Daniel Kahneman's book on bias and cognitive errors, Thinking, Fast and Slow, was so revolutionary that he won the Nobel Prize for economics, even though he is a psychologist who by his own admission doesn't know the first thing about economics. (He won because his book essentially destroyed the notion that free markets consisted of rational beings who always acted in ways that maximized their benefit.) Kahneman showed that we all have biases and that these constantly infect our thinking and decision making. What makes this worse is that we are mostly unaware that it's happening. Kahneman, who has studied this subject his entire adult life, remarkably admits he even finds biases in his own thinking.

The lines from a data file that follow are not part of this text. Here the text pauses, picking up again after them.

(** * The node-splitting pipeline of [xml_splitter_app_codellama_chroma.py]

    A shallow embedding of [split_xml_node] and [ask_codellama], and the
    properties of the pipeline that the specification states.

    Python [str] values are sequences of Unicode code points.  The tree is
    lxml's: every node carries its direct [text], its [tail] and its ordered
    children; a node is named by the path of child indices leading to it from
    the root.  The lxml entry points the function calls (the two parsers, the
    XPath evaluator and the serialiser) and the HTTP endpoint are parameters
    of the embedding. *)

From Stdlib Require Import Ascii String.
From Stdlib Require Import List NArith Bool Arith Lia Sorted RelationClasses.
From Stdlib Require DecimalNat DecimalString.
Import ListNotations.

Set Implicit Arguments.

(** ** Python strings *)

Module Py.

Definition char := N.
Definition str := list char.

(** An ASCII literal of the source, as a [str]. *)
Definition lit (s : string) : str := map N_of_ascii (list_ascii_of_string s).

Definition nl : str := [10%N].

Definition str_eqb (a b : str) : bool :=
  if list_eq_dec N.eq_dec a b then true else false.

(** [bool(s)] for a [str]: the empty string is falsy. *)
Definition truthy (s : str) : bool :=
  match s with [] => false | _ :: _ => true end.

(** [c.isspace()] : the code points CPython's [str.strip()] removes. *)
Definition isspace (c : char) : bool :=
  ((9 <=? c) && (c <=? 13) || (28 <=? c) && (c <=? 32)
   || (c =? 133) || (c =? 160) || (c =? 5760)
   || (8192 <=? c) && (c <=? 8202)
   || (c =? 8232) || (c =? 8233) || (c =? 8239) || (c =? 8287)
   || (c =? 12288))%N.

Fixpoint lstrip (s : str) : str :=
  match s with
  | [] => []
  | c :: s' => if isspace c then lstrip s' else s
  end.

Definition rstrip (s : str) : str := rev (lstrip (rev s)).

(** [s.strip()] *)
Definition strip (s : str) : str := rstrip (lstrip s).

End Py.
Import Py.

(** ** The pattern [<\?xml[^>]+\?>] and [re.sub] with an empty replacement

    A backtracking matcher in continuation style: each piece of the pattern
    takes the matcher of what follows it and returns the length of the match
    that starts at the head of the text. *)

Module Re.

Definition matcher := str -> option nat.

Definition finish : matcher := fun _ => Some 0.

(** A literal run of characters. *)
Fixpoint literal (p : str) (k : matcher) (s : str) : option nat :=
  match p with
  | [] => k s
  | c :: p' =>
      match s with
      | [] => None
      | x :: s' => if (x =? c)%N then option_map S (literal p' k s') else None
      end
  end.

(** [[^c]+], greedy: the longest run is tried first, and a character is
    given back each time the rest of the pattern fails. *)
Fixpoint plus_not (c : char) (k : matcher) (s : str) : option nat :=
  match s with
  | [] => None
  | x :: s' =>
      if (x =? c)%N then None
      else match plus_not c k s' with
           | Some n => Some (S n)
           | None => option_map S (k s')
           end
  end.

(** [<\?xml[^>]+\?>] *)
Definition xml_decl : matcher :=
  literal (lit "<?xml") (plus_not 62%N (literal (lit "?>") finish)).

(** [re.sub(pattern, '', s)]: the text is scanned from the left; where the
    pattern matches, the match is dropped and the scan resumes after it.
    [skip] counts the characters of the current match still to drop. *)
Fixpoint sub_from (m : matcher) (skip : nat) (s : str) : str :=
  match s with
  | [] => []
  | x :: s' =>
      match skip with
      | S n => sub_from m n s'
      | O =>
          match m s with
          | Some (S n) => sub_from m n s'
          | _ => x :: sub_from m 0 s'
          end
      end
  end.

Definition sub (m : matcher) (s : str) : str := sub_from m 0 s.

(** The pattern occurs somewhere in the text. *)
Fixpoint occurs (m : matcher) (s : str) : bool :=
  match s with
  | [] => false
  | _ :: s' => match m s with Some _ => true | None => occurs m s' end
  end.

End Re.

(** Line 16: [re.sub(r'<\?xml[^>]+\?>', '', xml_content).strip()] *)
Definition remove_declaration (xml_content : str) : str :=
  strip (Re.sub Re.xml_decl xml_content).


(** ** lxml trees *)

(** A node of an lxml tree.  [text] is the text before the first child,
    [tail] the text between the node's end and its next sibling; both are
    [None] when there is none.  Comments and processing instructions are
    children as well: lxml hands them out with their content as [text], and
    [tag] then stands for how their tag object prints. *)
#[warnings="-register-all"]
Inductive node : Type :=
  Node { tag : str;
         attrib : list (str * str);
         text : option str;
         children : list node;
         tail : option str }.

Definition with_children (n : node) (cs : list node) : node :=
  Node (tag n) (attrib n) (text n) cs (tail n).

(** A node of a document, named by the child indices from the root. *)
Definition path := list nat.

Fixpoint get (t : node) (p : path) : option node :=
  match p with
  | [] => Some t
  | i :: p' =>
      match nth_error (children t) i with
      | Some c => get c p'
      | None => None
      end
  end.

(** Apply [f] to the element at position [i] of a list. *)
Fixpoint map_nth {A} (i : nat) (f : A -> A) (l : list A) : list A :=
  match l with
  | [] => []
  | x :: l' =>
      match i with
      | O => f x :: l'
      | S j => x :: map_nth j f l'
      end
  end.

(** In-place update of the child list of the node at [pp]. *)
Fixpoint set_children_at (pp : path) (f : list node -> list node) (t : node)
  : node :=
  match pp with
  | [] => with_children t (f (children t))
  | i :: pp' => with_children t (map_nth i (set_children_at pp' f) (children t))
  end.

(** [node.getparent()] together with [parent.index(node)]: the path of the
    parent and the position among its children; [None] for a node without a
    parent. *)
Fixpoint split_last (p : path) : option (path * nat) :=
  match p with
  | [] => None
  | i :: q =>
      match split_last q with
      | None => Some ([], i)
      | Some (pp, j) => Some (i :: pp, j)
      end
  end.

(** [parent.remove(node)] for the child at position [i]; the tail text
    leaves with the node. *)
Definition remove_nth {A} (i : nat) (l : list A) : list A :=
  firstn i l ++ skipn (S i) l.

(** [parent.insert(index, element)]: before the child now at [index], at
    the end when there is none. *)
Definition insert_at {A} (i : nat) (x : A) (l : list A) : list A :=
  firstn i l ++ x :: skipn i l.

(** The list [l] with the run [xs] put in at position [i]: what inserting
    the elements of [xs] one after the other from [i] on amounts to. *)
Definition ins {A} (i : nat) (xs l : list A) : list A :=
  firstn i l ++ xs ++ skipn i l.

(** Document order on paths: a node comes before its descendants, and
    subtrees follow the order of the children. *)
Fixpoint doc_before (p q : path) : bool :=
  match p, q with
  | [], [] => false
  | [], _ :: _ => true
  | _ :: _, [] => false
  | i :: p', j :: q' =>
      (i <? j) || ((i =? j) && doc_before p' q')
  end.

(** ** Outcomes *)

(** The exceptions the function can leave through. *)
Inductive exn : Type :=
| XMLSyntaxError                 (* lxml, from the recovering parser *)
| XPathEvalError                 (* lxml, from [root.xpath] *)
| IndexError                     (* [...][0] on an empty sequence *)
| TypeError                      (* [...][0] on a float or a bool *)
| AttributeError                 (* an attribute of [None], [.text] of a str *)
| Exception (msg : str).         (* [raise Exception(msg)] *)

Inductive outcome (A : Type) : Type :=
| Return (a : A)
| Raise (e : exn).
Arguments Return {A} a.
Arguments Raise {A} e.

(** Computations over the document tree, which they may mutate in place:
    the tree goes in, and comes out as it stands when the computation
    returns or raises. *)
Definition M (A : Type) : Type := node -> outcome A * node.

Definition ret {A} (a : A) : M A := fun doc => (Return a, doc).
Definition raise {A} (e : exn) : M A := fun doc => (Raise e, doc).
Definition bind {A B} (m : M A) (k : A -> M B) : M B :=
  fun doc =>
    match m doc with
    | (Return a, doc') => k a doc'
    | (Raise e, doc') => (Raise e, doc')
    end.
Definition read : M node := fun doc => (Return doc, doc).
Definition modify (f : node -> node) : M unit := fun doc => (Return tt, f doc).
Definition lift {A} (o : outcome A) : M A := fun doc => (o, doc).

Notation "x <- m ;; k" := (bind m (fun x => k))
  (at level 61, m at next level, right associativity).
Notation "m ;;; k" := (bind m (fun _ => k))
  (at level 61, right associativity).

(** ** Iterating over an element while the loop body moves children away

    [for element in split_root] runs lxml's child iterator: it holds the
    node it will hand out next; [__next__] hands that node out after storing
    the sibling that follows it at that moment.  The body may move the
    element it was given to another parent, which takes it out of the
    iterated child list.  Children are told apart by identity, here the
    position they had when the iterator was created. *)

Module Iter.
Section ForEach.

Variable A : Type.
(** The loop body: the new state, and whether the element was moved away. *)
Variable body : A -> node -> A * bool.

Record state : Type :=
  { kids : list (nat * node);   (* the iterated parent's children, now *)
    next : option nat;          (* the node the iterator holds *)
    acc : A }.

(** The child with identity [i] and the identity of its next sibling. *)
Fixpoint find_child (i : nat) (l : list (nat * node))
  : option (node * option nat) :=
  match l with
  | [] => None
  | (j, e) :: l' =>
      if j =? i then Some (e, option_map fst (hd_error l'))
      else find_child i l'
  end.

Definition drop_child (i : nat) (l : list (nat * node)) : list (nat * node) :=
  filter (fun c => negb (fst c =? i)) l.

(** Children with their identities, numbered from [j]. *)
Definition tagged (j : nat) (es : list node) : list (nat * node) :=
  combine (seq j (length es)) es.

Definition start (es : list node) (a : A) : state :=
  let l := tagged 0 es in
  {| kids := l; next := option_map fst (hd_error l); acc := a |}.

(** One turn of the loop; [None] is [StopIteration]. *)
Definition step (st : state) : option state :=
  match next st with
  | None => None
  | Some i =>
      match find_child i (kids st) with
      | None => None
      | Some (e, following) =>
          let (a, moved) := body (acc st) e in
          Some {| kids := if moved then drop_child i (kids st) else kids st;
                  next := following;
                  acc := a |}
      end
  end.

Fixpoint run (fuel : nat) (st : state) : state :=
  match fuel with
  | O => st
  | S fuel' =>
      match step st with
      | None => st
      | Some st' => run fuel' st'
      end
  end.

A common blind spot is the availability bias, where our brains focus on information that is readily available in our minds and thus ignores other considerations. Here's an example: What is the ratio of gun homicides to gun suicides? Most people will immediately say that homicides are much higher and they will be very sure they are correct. After all, the news is full of stories about shootings and those stories trigger an emotional reaction that creates a strong, readily available memory. But in fact this seemingly clear conclusion is false; gun suicides are almost twice as high as gun homicides. (This data pretty much invalidates the claim that guns are needed for protection.) There are many other biases, too numerous to mention here, that make me wonder how we ever get anything right at all.


So much of our society's institutions are constructed with the notion that people are essentially rational. Economics, politics, the legal system, etc. all presume that participants will think about their choices rationally and make decisions on that basis. But it's frequently not the case. During times of very rapid change and dislocation, which is where we are at right now, people will cling to what they think they know and to ideas and beliefs that make them feel better. It's a somewhat childish behaviour, but it's also understandable; we all need a coping mechanism. While people of lower intelligence are especially susceptible, very smart people also become ensnared in bad ideas and false narratives. It happens to every person at some point.


There is a solution. The collective wisdom of our world is far greater than any individual or even group of individuals can ever possess. We need to use that collective wisdom to help us minimize the effects of our flawed thought patterns. But this requires a lot of effort and most importantly, a large dose of humility. Socrates, after a life spent in brilliant contemplation, said before he died that all he truly learned was that he really knew nothing at all. This is the level of humility we should strive for by constantly reminding ourselves of all the things we've been wrong about. Humility will help us keep an open mind and look at more information and different viewpoints. But in an individualist, social media driven look-at-me world, humility seems to be becoming scarce. We desperately need to reclaim this value, or we will delude ourselves straight off the proverbial cliff.